The same holds for the other substances, which can be deadly in even smaller amounts. Things like embalming fluid and detergent are extremely toxic.

Ultimately, however, you should avoid laced weed because at the very least, you’ll have an experience you weren’t expecting. Consuming laced weed can cause strange and dangerous mood alterations, breathing problems and heart issues.

How To Protect Yourself Against Laced Weed

Fortunately, marijuana laced with other substances isn’t very common. You’re more likely to encounter laced cannabis if you’re buying on the illicit market.

Black market dealers may be tempted to lace weed for two reasons. First, they could be trying to add weight to a product to increase their margins.

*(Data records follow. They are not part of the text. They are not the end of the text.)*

Lemma sample_deliver50_run :
  deliver sample_dm3 (rr_out sample_run50) 50
  = Ok (sample_delivery50.1.1, sample_delivery50.1.2, sample_delivery50.2).
Proof. vm_compute. reflexivity. Qed.

(** X2 on the two sample futures: a local rank-1 array, and a distributed
    rank-2 array on a GPU. *)
Lemma argument_type_rank_and_distribution_sample :
  argument_type sample_future = Ok (PTensorType [10] (IntegerType 32 Signless) []) /\
  isDist (PTensorType [10] (IntegerType 32 Signless) []) = false /\
  exists t,
    argument_type sample_dist_future = Ok t /\
    getRank t = Ok 2 /\ isDist t = true /\
    exists etyp envs, t = PTensorType [8; 6] etyp envs /\ GPUEnvAttr "GPU" ∈ envs.
Proof.
  split; [reflexivity|].
  assert (argument_type sample_future
          = Ok (PTensorType [10] (IntegerType 32 Signless) [])) as Hlocal
    by reflexivity.
  destruct (argument_type_rank_and_distribution _ _ Hlocal)
    as (_ & _ & _ & _ & _ & Hd & _).
  split; [exact Hd|].
  destruct (argument_type sample_dist_future) as [t|e] eqn:Ht;
    [|vm_compute in Ht; discriminate Ht].
  destruct (argument_type_rank_and_distribution _ _ Ht)
    as (etyp & envs & _ & Hshape & Hr & Hdist & Hgpu).
  exists t. split; [reflexivity|]. split; [exact Hr|]. split; [exact Hdist|].
  exists etyp, envs. split; [exact Hshape|]. apply Hgpu. split; reflexivity.
Defined.

(** X4 on the sample batch: the descriptor of the imported guid 1 is
    returned and the guid leaves [_ivm]; the created guid 3 stays. *)
Lemma store_inputs_erases_the_inputs_sample :
  (1 ∈ (_args sample_dm1).*1) /\ (3 ∉ (_args sample_dm1).*1) /\
  (store_inputs sample_dm1).1 = [4096; 4096; 0; 10; 1] /\
  ivm_find 1 (_ivm (store_inputs sample_dm1).2) = None /\
  ivm_find 3 (_ivm (store_inputs sample_dm1).2) = Some sample_value /\
  _icm (store_inputs sample_dm1).2 !! 3 = Some 30%nat.
Proof.
  assert (1 ∈ (_args sample_dm1).*1) as H1
    by (apply elem_of_cons; left; reflexivity).
  assert (3 ∉ (_args sample_dm1).*1) as H3.
  { intros Hin. apply elem_of_cons in Hin as [Hin|Hin]; [discriminate Hin|].
    apply elem_of_nil in Hin. exact Hin. }
  destruct (store_inputs_erases_the_inputs sample_dm1)
    as (Hres & Hin & Hout & _).
  split; [exact H1|]. split; [exact H3|].
  split; [rewrite Hres; reflexivity|].
  split; [exact (proj1 (Hin 1 H1))|].
  split.
  - refine (eq_trans (proj1 (Hout 3 H3)) _). reflexivity.
  - refine (eq_trans (proj2 (Hout 3 H3)) _). reflexivity.
Defined.

(** X6 on the sample batch: two deliveries, then the ready callback of
    guid 3. *)
Lemma deliver_sends_every_ready_signal_sample :
  deliver sample_dm3 sample_output 50
  = Ok (sample_delivery.1.1, sample_delivery.1.2, sample_delivery.2) /\
  ready_calls_of 3 sample_delivery.1.1 = [31%nat] /\
  ready_calls_of 4 sample_delivery.1.1 = [] /\
  Ready 31%nat 3 ∈ sample_delivery.1.1.
Proof.
  split; [exact sample_deliver_run|].
  destruct (proj2 deliver_sends_every_ready_signal _ _ _ _ _ _ sample_deliver_run)
    as (_ & Hcalls & Hin).
  split; [exact (Hcalls 3)|]. split; [exact (Hcalls 4)|].
  apply (Hin 31%nat 3). apply elem_of_cons. left. reflexivity.
Defined.

(** X7 on the batch with a drop: the callback 31 added before the drop of
    guid 3 is not called, 32 and 33 are, in that order, and so is the
    callback of guid 8, which has no value. *)
Lemma batch_ready_callbacks_sample :
  do_calls sample_ready_calls (sample_registry, new_DepManager)
  = Ok (sample_registry, sample_ready_dm1) /\
  handleResult None sample_builder (store_inputs sample_ready_dm1).2
  = Ok (10, {| block := [ReturnOp [sample_value]]; next_op := 3 |},
        sample_ready_dm3) /\
  deliver sample_ready_dm3 sample_output 10
  = Ok (sample_ready_delivery.1.1, sample_ready_delivery.1.2,
        sample_ready_delivery.2) /\
  ready_calls_of 3 sample_ready_delivery.1.1 = [32%nat; 33%nat] /\
  ready_calls_of 8 sample_ready_delivery.1.1 = [80%nat] /\
  ~ Ready 31%nat 3 ∈ sample_ready_delivery.1.1.
Proof.
  split; [exact sample_ready_calls_run|].
  split; [exact sample_ready_handleResult_run|].
  split; [exact sample_ready_deliver_run|].
  pose proof (λ guid, batch_ready_callbacks _ _ _ _ _ _ _ _ _ _ _ _ _ _ guid
                        sample_ready_calls_run sample_ready_handleResult_run
                        sample_ready_deliver_run) as Hready.
  split; [exact (proj1 (Hready 3))|]. split; [exact (proj1 (Hready 8))|].
  intros Hin. apply (proj2 (Hready 3)) in Hin. vm_compute in Hin.
  apply elem_of_cons in Hin as [Hin|Hin]; [discriminate Hin|].
  apply elem_of_cons in Hin as [Hin|Hin]; [discriminate Hin|].
  apply elem_of_nil in Hin. exact Hin.
Defined.

(** X8 on the sample Registry: right after guid 1 is imported, [deliver]
    fails. *)
Lemma deliver_needs_every_callback_sample :
  exists val dm1,
    getDependent sample_registry new_DepManager 1 = Ok (val, dm1) /\
    deliver dm1 sample_output 0 = Err InvariantViolation.
Proof.
  destruct (getDependent sample_registry new_DepManager 1) as [[val dm1]|e] eqn:Hget;
    [|vm_compute in Hget; discriminate Hget].
  exists val, dm1. split; [reflexivity|].
  exact (proj2 (proj2 deliver_needs_every_callback)
           sample_registry new_DepManager 1 val dm1 sample_output 0
           eq_refl eq_refl Hget).
Defined.

(** X9 on the sample batch: every value is of ptensor type before
    [handleResult], none is after it. *)
Lemma handleResult_needs_ptensor_values_sample :
  Forall (λ kv, is_Some (result_info kv.2)) (_ivm sample_dm2) /\
  (exists r, handleResult None sample_builder sample_dm2 = Ok r) /\
  handleResult None sample_builder3 sample_dm3 = Err NullDereference /\
  exists before kv after,
    _ivm sample_dm3 = before ++ kv :: after /\ kv.2 = NullValue.
Proof.
  destruct handleResult_needs_ptensor_values as (Hiff & _ & Herr).
  assert (Forall (λ kv, is_Some (result_info kv.2)) (_ivm sample_dm2)) as Hall
    by (repeat constructor; eexists; reflexivity).
  assert (handleResult None sample_builder3 sample_dm3 = Err NullDereference)
    as Hfail by reflexivity.
  split; [exact Hall|]. split; [apply Hiff, Hall|]. split; [exact Hfail|].
  destruct (Herr _ _ _ _ Hfail) as (before & kv & after & Hsplit & _ & Hkv).
  exists before, kv, after. split; [exact Hsplit|].
  destruct Hkv as [[Hnull _]|(ty & _ & _ & Hne)]; [exact Hnull | discriminate Hne].
Defined.

(** X10 on the sample batch: after [handleResult] the values of guids 3 and
    4 are null. *)
Lemma handleResult_clears_the_values_sample :
  handleResult None sample_builder (store_inputs sample_dm1).2
  = Ok (50, sample_builder3, sample_dm3) /\
  _ivm sample_dm3 = [(3, NullValue); (4, NullValue)] /\
  getDependent sample_registry sample_dm3 4 = Ok (NullValue, sample_dm3) /\
  handleResult None sample_builder3 sample_dm3 = Err NullDereference.
Proof.
  split; [exact sample_handleResult_run|].
  destruct (handleResult_clears_the_values _ _ _ _ _ _ sample_handleResult_run)
    as (Hv & _ & Hget & Hagain).
  split; [rewrite Hv; reflexivity|]. split.
  - apply Hget. vm_compute. apply elem_of_cons. right.
    apply elem_of_cons. left. reflexivity.
  - apply Hagain. discriminate.
Defined.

In this case, the laced weed can be especially dangerous. Because, from a profit perspective, it only makes sense to use substances that are cheaper than weed—i.e. household chemicals, not hard drugs.

Second, black market dealers could lace their weed with harder drugs to increase the intensity of its effects. This is possible especially if the weed itself is really weak and low quality.

Therefore, the absolute best way to avoid laced weed is to purchase it from a legal retailer. In weed-legal states, products undergo rigorous quality control, and regulators track products from seed to sale.

If legal retail sales aren’t available in your area, however, then obtaining cannabis from a dealer you know and trust is the best thing you can do to protect yourself against laced weed.